Officials at the Center for Consumer Information and Insurance Oversight (CCIIO), an arm of the Centers for Medicare & Medicaid Services (CMS), have published information supporting those numbers in a new projected dental carrier participation table.

The table shows how many dental carriers have expressed an interest in selling voluntary, consumer-paid dental plans in the “federally facilitated exchanges” and “state partnership exchanges” that CCIIO will help CMS run.

The Patient Protection and Affordable Care Act (PPACA) calls for the U.S. Department of Health and Human Services (HHS), the parent of CMS, to work with state agencies to set up exchanges, or Web-based health insurance supermarkets, in all 50 states and the District of Columbia. 

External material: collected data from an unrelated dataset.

(* ===== verification/KdcProofs.v ===== *)
(** * What the issued tickets respect (Kdc.v)

    A ticket issued by the authentication service honours the attributes and the life
    limits of the client, the server and the realm; a ticket issued by the
    ticket-granting service has no right that the presented ticket has not.  Then the
    cases in which the decisions differ from what is meant. *)

From S2P Require Import Prelude Asn1Buf Krb5Types PrincName Transited Kdc.

(** ** Flags *)

Lemma isflagset_setflag f a g : isflagset (setflag f a) g = isflagset f g || isflagset a g.
Proof.
  unfold isflagset, setflag. rewrite Z.land_lor_distr_l.
  destruct (Z.eqb_spec (Z.land f g) 0) as [->|Hf]; [by rewrite Z.lor_0_l|].
  destruct (Z.eqb_spec (Z.lor (Z.land f g) (Z.land a g)) 0) as [E|]; [|done].
  apply Z.lor_eq_0_iff in E. tauto.
Qed.

Lemma isflagset_clear f a g : isflagset (clear f a) g = isflagset f (Z.land (Z.lnot a) g).
Proof. unfold isflagset, clear. by rewrite Z.land_assoc. Qed.

Lemma isflagset_setflag_if b f a g :
  isflagset (setflag_if b a f) g = isflagset f g || (b && isflagset a g).
Proof.
  destruct b; cbn [setflag_if andb]; [apply isflagset_setflag|by rewrite orb_false_r].
Qed.

Lemma isflagset_0 g : isflagset 0 g = false.
Proof. done. Qed.

#[export] Hint Rewrite isflagset_setflag isflagset_clear isflagset_setflag_if isflagset_0 : krb.

(** [flag_consts]: evaluate the tests of constant flags. *)
Ltac flag_consts :=
  repeat match goal with
  | |- context [isflagset ?a ?b] =>
      is_const a; is_const b;
      let c := eval vm_compute in (isflagset a b) in
      change (isflagset a b) with c
  | |- context [Z.land (Z.lnot ?a) ?b] =>
      is_const a; is_const b; change (Z.land (Z.lnot a) b) with b
  end;
  rewrite ?andb_true_r, ?andb_false_r, ?orb_false_r, ?orb_true_r, ?orb_false_l, ?orb_true_l.

(** ** Inversion of the decisions *)

Lemma refuse_if_ok b e s u : refuse_if b e s = Ok u -> b = false.
Proof. by destruct b. Qed.

Lemma iadd_ok a b c : iadd a b = Ok c -> c = a + b.
Proof. unfold iadd. destruct (_ && _); by intros [= ->]. Qed.

(** [accepted H]: the guards that a successful outcome [H] has passed. *)
Ltac accepted H :=
  repeat (let E := fresh "G" in let u := fresh "u" in
          apply obind_ok in H as (u & E & H); cbv beta iota in H;
          first [apply refuse_if_ok in E; clear u | apply iadd_ok in E; subst u | idtac]).

Lemma validate_as_accepts request client server now :
  validate_as_request request client server now = Ok tt ->
  let asked := isflagset (rq_kdc_options request) in
  let forbids f := isflagset (db_attributes client) f || isflagset (db_attributes server) f in
  (asked KDC_OPT_ALLOW_POSTDATE || asked KDC_OPT_POSTDATED) && forbids KRB5_KDB_DISALLOW_POSTDATED = false /\
  asked KDC_OPT_FORWARDABLE && forbids KRB5_KDB_DISALLOW_FORWARDABLE = false /\
  asked KDC_OPT_RENEWABLE && forbids KRB5_KDB_DISALLOW_RENEWABLE = false /\
  asked KDC_OPT_PROXIABLE && forbids KRB5_KDB_DISALLOW_PROXIABLE = false /\
  forbids KRB5_KDB_DISALLOW_ALL_TIX = false /\
  isflagset (db_attributes server) KRB5_KDB_DISALLOW_SVR = false.
Proof.
  unfold validate_as_request. intros H. accepted H. cbv zeta.
  repeat split; [done..| |done]. apply orb_false_iff. auto.
Qed.

(** ** The authentication service *)

Lemma as_flags_spec options g :
  isflagset (as_flags options) g =
    isflagset TKT_FLG_INITIAL g
    || isflagset options KDC_OPT_FORWARDABLE && isflagset TKT_FLG_FORWARDABLE g
    || isflagset options KDC_OPT_PROXIABLE && isflagset TKT_FLG_PROXIABLE g
    || isflagset options KDC_OPT_ALLOW_POSTDATE && isflagset TKT_FLG_MAY_POSTDATE g
    || isflagset options KDC_OPT_POSTDATED && isflagset TKT_FLG_POSTDATED g
    || isflagset options KDC_OPT_POSTDATED && isflagset TKT_FLG_INVALID g.
Proof. unfold as_flags. by autorewrite with krb. Qed.

Lemma make_renewable_set request rtime :
  isflagset (rq_kdc_options (make_renewable request rtime)) KDC_OPT_RENEWABLE = true.
Proof. cbn [rq_kdc_options make_renewable]. rewrite isflagset_setflag. by rewrite orb_true_r. Qed.

Lemma as_endtime_ok realm request client server start e :
  as_endtime realm request client server start = Ok e ->
  e = Z.min (or_infinity (rq_till request))
        (start + Z.min (db_max_life client) (Z.min (db_max_life server) (max_life_for_realm realm))).
Proof. unfold as_endtime. intros H. accepted H. simplify_eq. lia. Qed.

(** The parts of an issued ticket in terms of the options [options'] the request ends with. *)
Lemma as_issue_ok realm request client server now session request' part :
  as_issue realm request client server now session = Ok (request', part) ->
  let start := if isflagset (rq_kdc_options request) KDC_OPT_POSTDATED then rq_from request else now in
  let renewable := isflagset (rq_kdc_options request') KDC_OPT_RENEWABLE in
  let most := Z.min (db_max_renewable_life client)
                (Z.min (db_max_renewable_life server) (max_renewable_life_for_realm realm)) in
  exists e,
  as_endtime realm request client server start = Ok e /\
  (forall g, isflagset (etp_flags part) g =
     isflagset (as_flags (rq_kdc_options request)) g || renewable && isflagset TKT_FLG_RENEWABLE g) /\
  etp_times part = omit_starttime
    (TicketTimes now start e (if renewable then Z.min (or_infinity (rq_rtime request')) (start + most) else 0)) /\
  etp_caddrs part = rq_addresses request /\
  (if isflagset (rq_kdc_options request) KDC_OPT_RENEWABLE_OK
      && negb (isflagset (db_attributes client) KRB5_KDB_DISALLOW_RENEWABLE) && (e <? rq_till request)
   then request' = make_renewable request (rq_till request) else request' = request).
Proof.
  unfold as_issue. intros H. apply obind_ok in H as (e & He & H). cbv beta zeta in H.
  match type of H with context [if ?c then make_renewable _ _ else _] => destruct c eqn:C end.
  all: apply obind_ok in H as ([f r] & Hr & [= <- <-]).
  all: cbv zeta; exists e; split; [done|]; cbn [etp_flags etp_times etp_caddrs].
  - rewrite make_renewable_set in *. accepted Hr. simplify_eq. rewrite ?C.
    split_and!; try done. intros g. by rewrite isflagset_setflag.
  - destruct (isflagset (rq_kdc_options request) KDC_OPT_RENEWABLE).
    + accepted Hr. simplify_eq. rewrite ?C. split_and!; try done. intros g. by rewrite isflagset_setflag.
    + simplify_eq. rewrite ?C. split_and!; try done. intros g. by rewrite orb_false_r.
Qed.

Lemma disallowed_false b c d : b && (c || d) = false -> b = true -> c = false /\ d = false.
Proof. destruct b, c, d; done. Qed.

(** [flags_of F]: the constant flag a ticket has, by the description [F] of its flags. *)
Ltac flags_of F := rewrite !F, ?as_flags_spec; flag_consts.

(** C2: A ticket that the authentication service issues on a validated request is marked
    as initial, not yet as pre-authenticated, is forwardable, proxiable or postdated
    only if neither the entry of the client nor that of the server forbids it, is
    renewable only if the entry of the client allows it (that of the server is not asked
    when the option is RENEWABLE-OK), and is invalid exactly when it is postdated. It
    ends no later than asked, 0 standing for no limit, and than the lives of client,
    server and realm allow from its start. Its renewal limit is 0 if it is not
    renewable; otherwise it is within the renewable lives of client, server and realm
    and no later than the renewal time asked for, or, where RENEWABLE-OK has made it
    renewable because it ends too early, than the end asked for. *)
Theorem as_issue_policy realm request client server now session request' part :
  validate_as_request request client server now = Ok tt ->
  as_issue realm request client server now session = Ok (request', part) ->
  let has := isflagset (etp_flags part) in
  let allowed e f := isflagset (db_attributes e) f = false in
  let start := if isflagset (rq_kdc_options request) KDC_OPT_POSTDATED then rq_from request else now in
  (has TKT_FLG_INITIAL = true /\ has TKT_FLG_PRE_AUTH = false /\ has TKT_FLG_HW_AUTH = false) /\
  (has TKT_FLG_FORWARDABLE = true ->
     allowed client KRB5_KDB_DISALLOW_FORWARDABLE /\ allowed server KRB5_KDB_DISALLOW_FORWARDABLE) /\
  (has TKT_FLG_PROXIABLE = true ->
     allowed client KRB5_KDB_DISALLOW_PROXIABLE /\ allowed server KRB5_KDB_DISALLOW_PROXIABLE) /\
  (has TKT_FLG_MAY_POSTDATE || has TKT_FLG_POSTDATED = true ->
     allowed client KRB5_KDB_DISALLOW_POSTDATED /\ allowed server KRB5_KDB_DISALLOW_POSTDATED) /\
  (has TKT_FLG_POSTDATED = has TKT_FLG_INVALID) /\
  (has TKT_FLG_RENEWABLE = true -> allowed client KRB5_KDB_DISALLOW_RENEWABLE) /\
  (allowed client KRB5_KDB_DISALLOW_ALL_TIX /\ allowed server KRB5_KDB_DISALLOW_ALL_TIX /\
   allowed server KRB5_KDB_DISALLOW_SVR) /\
  (tt_endtime (etp_times part) <= start + db_max_life client /\
   tt_endtime (etp_times part) <= start + db_max_life server /\
   tt_endtime (etp_times part) <= start + max_life_for_realm realm /\
   (rq_till request <> 0 -> tt_endtime (etp_times part) <= rq_till request)) /\
  (if has TKT_FLG_RENEWABLE
   then tt_renew_till (etp_times part) <= start + db_max_renewable_life client /\
        tt_renew_till (etp_times part) <= start + db_max_renewable_life server /\
        tt_renew_till (etp_times part) <= start + max_renewable_life_for_realm realm /\
        (let asked := if isflagset (rq_kdc_options request) KDC_OPT_RENEWABLE_OK
                         && negb (isflagset (db_attributes client) KRB5_KDB_DISALLOW_RENEWABLE)
                         && (tt_endtime (etp_times part) <? rq_till request)
                      then rq_till request else rq_rtime request in
         asked <> 0 -> tt_renew_till (etp_times part) <= asked)
   else tt_renew_till (etp_times part) = 0) /\
  etp_caddrs part = rq_addresses request.
Proof.
  intros HV HI. apply validate_as_accepts in HV. apply as_issue_ok in HI. cbv zeta in *.
  destruct HV as (Vp & Vf & Vr & Vx & Vt & Vs). destruct HI as (e & He & F & T & C & R).
  apply as_endtime_ok in He. rewrite T. cbn [omit_starttime tt_endtime tt_renew_till].
  split_and!.
  1-3, 7: flags_of F; done.
  - flags_of F. by apply disallowed_false.
  - flags_of F. by apply disallowed_false.
  - intros H. apply (disallowed_false _ _ _ Vp). revert H. by flags_of F.
  - flags_of F. intros Hr. destruct (_ && _ && _) eqn:Ok in R.
    + rewrite !andb_true_iff, negb_true_iff in Ok. tauto.
    + subst request'. exact (proj1 (disallowed_false _ _ _ Vr Hr)).
  - apply orb_false_iff in Vt. tauto.
  - apply orb_false_iff in Vt. tauto.
  - done.
  - lia.
  - lia.
  - lia.
  - unfold or_infinity in He. destruct (Z.eqb_spec (rq_till request) 0); lia.
  - flags_of F. destruct (isflagset (rq_kdc_options request') _) eqn:Er; [|done].
    unfold or_infinity. split_and!; [lia..|].
    destruct (_ && _ && _); subst request'; cbn [rq_rtime make_renewable].
    + destruct (Z.eqb_spec (rq_till request) 0); lia.
    + destruct (Z.eqb_spec (rq_rtime request) 0); lia.
  - done.
Qed.

(** ** The ticket-granting service *)

Lemma validate_tgs_accepts realm request server ticket part now :
  tk_enc_part2 ticket = Some part ->
  validate_tgs_request realm request server ticket now = Ok tt ->
  let asked := isflagset (rq_kdc_options request) in
  let tgt := isflagset (etp_flags part) in
  (asked KDC_OPT_FORWARDED || asked KDC_OPT_FORWARDABLE) && negb (tgt TKT_FLG_FORWARDABLE) = false /\
  (asked KDC_OPT_PROXY || asked KDC_OPT_PROXIABLE) && negb (tgt TKT_FLG_PROXIABLE) = false /\
  (asked KDC_OPT_ALLOW_POSTDATE || asked KDC_OPT_POSTDATED) && negb (tgt TKT_FLG_MAY_POSTDATE) = false /\
  (asked KDC_OPT_RENEW || asked KDC_OPT_RENEWABLE) && negb (tgt TKT_FLG_RENEWABLE) = false.
Proof.
  unfold validate_tgs_request. intros Hp.
  destruct (rq_server request); [|done]. destruct (tk_server ticket); [|done].
  rewrite Hp. intros H. accepted H. done.
Qed.

Lemma tgs_flags_spec options h g :
  isflagset (tgs_flags options h) g =
    isflagset options KDC_OPT_FORWARDABLE && isflagset TKT_FLG_FORWARDABLE g
    || isflagset options KDC_OPT_FORWARDED && isflagset TKT_FLG_FORWARDED g
    || isflagset h TKT_FLG_FORWARDED && isflagset TKT_FLG_FORWARDED g
    || isflagset options KDC_OPT_PROXIABLE && isflagset TKT_FLG_PROXIABLE g
    || isflagset options KDC_OPT_PROXY && isflagset TKT_FLG_PROXY g
    || isflagset options KDC_OPT_ALLOW_POSTDATE && isflagset TKT_FLG_MAY_POSTDATE g
    || isflagset options KDC_OPT_POSTDATED && isflagset TKT_FLG_POSTDATED g
    || isflagset options KDC_OPT_POSTDATED && isflagset TKT_FLG_INVALID g.
Proof. unfold tgs_flags. by autorewrite with krb. Qed.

CCIIO (pronounced, “See-sigh-oh) will be helping CMS run “federally facilitated exchanges” or “state partnership exchanges” in 33 states.

The table does not include information about the dental markets at the state-run exchange programs in California, Colorado, Massachusetts, Minnesota, New York, Oregon, Utah and the District of Columbia.

The PPACA “essential health benefits” (EHB) provision is supposed to require exchange health plans to offer a standardized package of services that includes some dental preventive services benefits for children. In a state with an exchange that offers access to at least one stand-alone dental plan, exchange health plans not provide pediatric dental benefits coverage, CCIIO officials said.

CCIIO is publishing information about the number of dental carriers that might compete in various states to help insurers decide whether they have to include the pediatric dental benefits in their benefits packages, officials said.

It seems likely that health plans in the states with federal exchanges will be able to leave out pediatric dental benefits, if they want to do so, officials said.